### TO DO
Only the lines that contain the string "land" belong in the answer; pull them from the records.

────────────────────

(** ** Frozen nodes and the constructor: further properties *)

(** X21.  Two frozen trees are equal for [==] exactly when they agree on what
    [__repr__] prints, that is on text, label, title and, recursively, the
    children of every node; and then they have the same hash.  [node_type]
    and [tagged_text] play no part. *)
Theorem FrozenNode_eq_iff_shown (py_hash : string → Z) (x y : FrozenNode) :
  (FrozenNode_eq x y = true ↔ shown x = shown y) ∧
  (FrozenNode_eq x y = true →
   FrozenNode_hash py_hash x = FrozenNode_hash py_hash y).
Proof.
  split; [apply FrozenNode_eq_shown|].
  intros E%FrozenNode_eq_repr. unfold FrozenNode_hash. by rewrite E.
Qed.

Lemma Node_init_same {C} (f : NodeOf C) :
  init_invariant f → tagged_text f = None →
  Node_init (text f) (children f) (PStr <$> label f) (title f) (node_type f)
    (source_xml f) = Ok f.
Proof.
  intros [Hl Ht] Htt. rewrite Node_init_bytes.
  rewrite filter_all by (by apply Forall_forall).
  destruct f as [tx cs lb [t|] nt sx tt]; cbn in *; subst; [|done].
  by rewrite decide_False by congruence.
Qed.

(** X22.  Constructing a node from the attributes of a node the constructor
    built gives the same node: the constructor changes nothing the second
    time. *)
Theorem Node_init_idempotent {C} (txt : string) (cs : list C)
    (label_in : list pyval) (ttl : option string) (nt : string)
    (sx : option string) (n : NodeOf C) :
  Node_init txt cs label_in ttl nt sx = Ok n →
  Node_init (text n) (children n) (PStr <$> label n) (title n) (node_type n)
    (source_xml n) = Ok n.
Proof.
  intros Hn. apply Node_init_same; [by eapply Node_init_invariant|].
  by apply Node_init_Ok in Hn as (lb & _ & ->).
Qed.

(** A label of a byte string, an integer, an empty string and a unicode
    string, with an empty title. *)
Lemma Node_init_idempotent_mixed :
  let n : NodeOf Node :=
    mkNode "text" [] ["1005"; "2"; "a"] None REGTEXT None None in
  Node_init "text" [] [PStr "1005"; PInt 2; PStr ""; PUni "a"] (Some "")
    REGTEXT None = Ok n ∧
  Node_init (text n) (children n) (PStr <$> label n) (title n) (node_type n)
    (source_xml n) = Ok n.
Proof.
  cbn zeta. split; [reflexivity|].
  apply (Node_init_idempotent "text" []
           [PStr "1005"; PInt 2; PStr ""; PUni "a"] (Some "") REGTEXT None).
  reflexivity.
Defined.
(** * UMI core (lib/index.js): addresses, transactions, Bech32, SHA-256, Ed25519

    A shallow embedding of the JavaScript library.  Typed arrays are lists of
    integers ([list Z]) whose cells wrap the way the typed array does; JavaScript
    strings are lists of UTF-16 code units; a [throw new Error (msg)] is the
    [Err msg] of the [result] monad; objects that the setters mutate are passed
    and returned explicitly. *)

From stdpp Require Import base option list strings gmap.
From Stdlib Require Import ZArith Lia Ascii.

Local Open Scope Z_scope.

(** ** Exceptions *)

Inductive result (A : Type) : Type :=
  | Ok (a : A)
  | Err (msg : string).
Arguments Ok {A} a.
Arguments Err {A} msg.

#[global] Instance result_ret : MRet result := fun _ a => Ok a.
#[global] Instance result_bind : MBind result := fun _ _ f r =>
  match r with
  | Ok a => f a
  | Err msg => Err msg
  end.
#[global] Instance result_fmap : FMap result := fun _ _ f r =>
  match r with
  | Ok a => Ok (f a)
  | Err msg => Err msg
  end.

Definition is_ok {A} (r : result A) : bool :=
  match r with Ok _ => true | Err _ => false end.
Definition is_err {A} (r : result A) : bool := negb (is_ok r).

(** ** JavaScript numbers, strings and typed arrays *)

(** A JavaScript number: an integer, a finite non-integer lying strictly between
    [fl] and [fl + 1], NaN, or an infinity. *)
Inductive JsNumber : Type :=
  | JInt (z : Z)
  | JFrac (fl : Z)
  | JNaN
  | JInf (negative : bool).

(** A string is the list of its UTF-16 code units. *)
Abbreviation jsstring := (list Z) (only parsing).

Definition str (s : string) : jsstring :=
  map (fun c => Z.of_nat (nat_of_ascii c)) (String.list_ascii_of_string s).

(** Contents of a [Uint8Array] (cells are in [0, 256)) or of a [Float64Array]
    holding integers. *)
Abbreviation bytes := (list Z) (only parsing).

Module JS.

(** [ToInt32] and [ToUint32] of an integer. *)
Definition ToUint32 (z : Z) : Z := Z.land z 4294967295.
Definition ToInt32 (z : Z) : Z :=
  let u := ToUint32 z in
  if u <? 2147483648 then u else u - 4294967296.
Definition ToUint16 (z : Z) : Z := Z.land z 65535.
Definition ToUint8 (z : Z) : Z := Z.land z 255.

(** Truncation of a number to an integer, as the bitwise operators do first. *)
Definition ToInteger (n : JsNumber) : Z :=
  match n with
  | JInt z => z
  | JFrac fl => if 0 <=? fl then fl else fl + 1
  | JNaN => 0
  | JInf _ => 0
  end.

────────────────────

### YOUR SOLUTION
Definition ToUint32 (z : Z) : Z := Z.land z 4294967295.
Definition ToUint16 (z : Z) : Z := Z.land z 65535.
Definition ToUint8 (z : Z) : Z := Z.land z 255.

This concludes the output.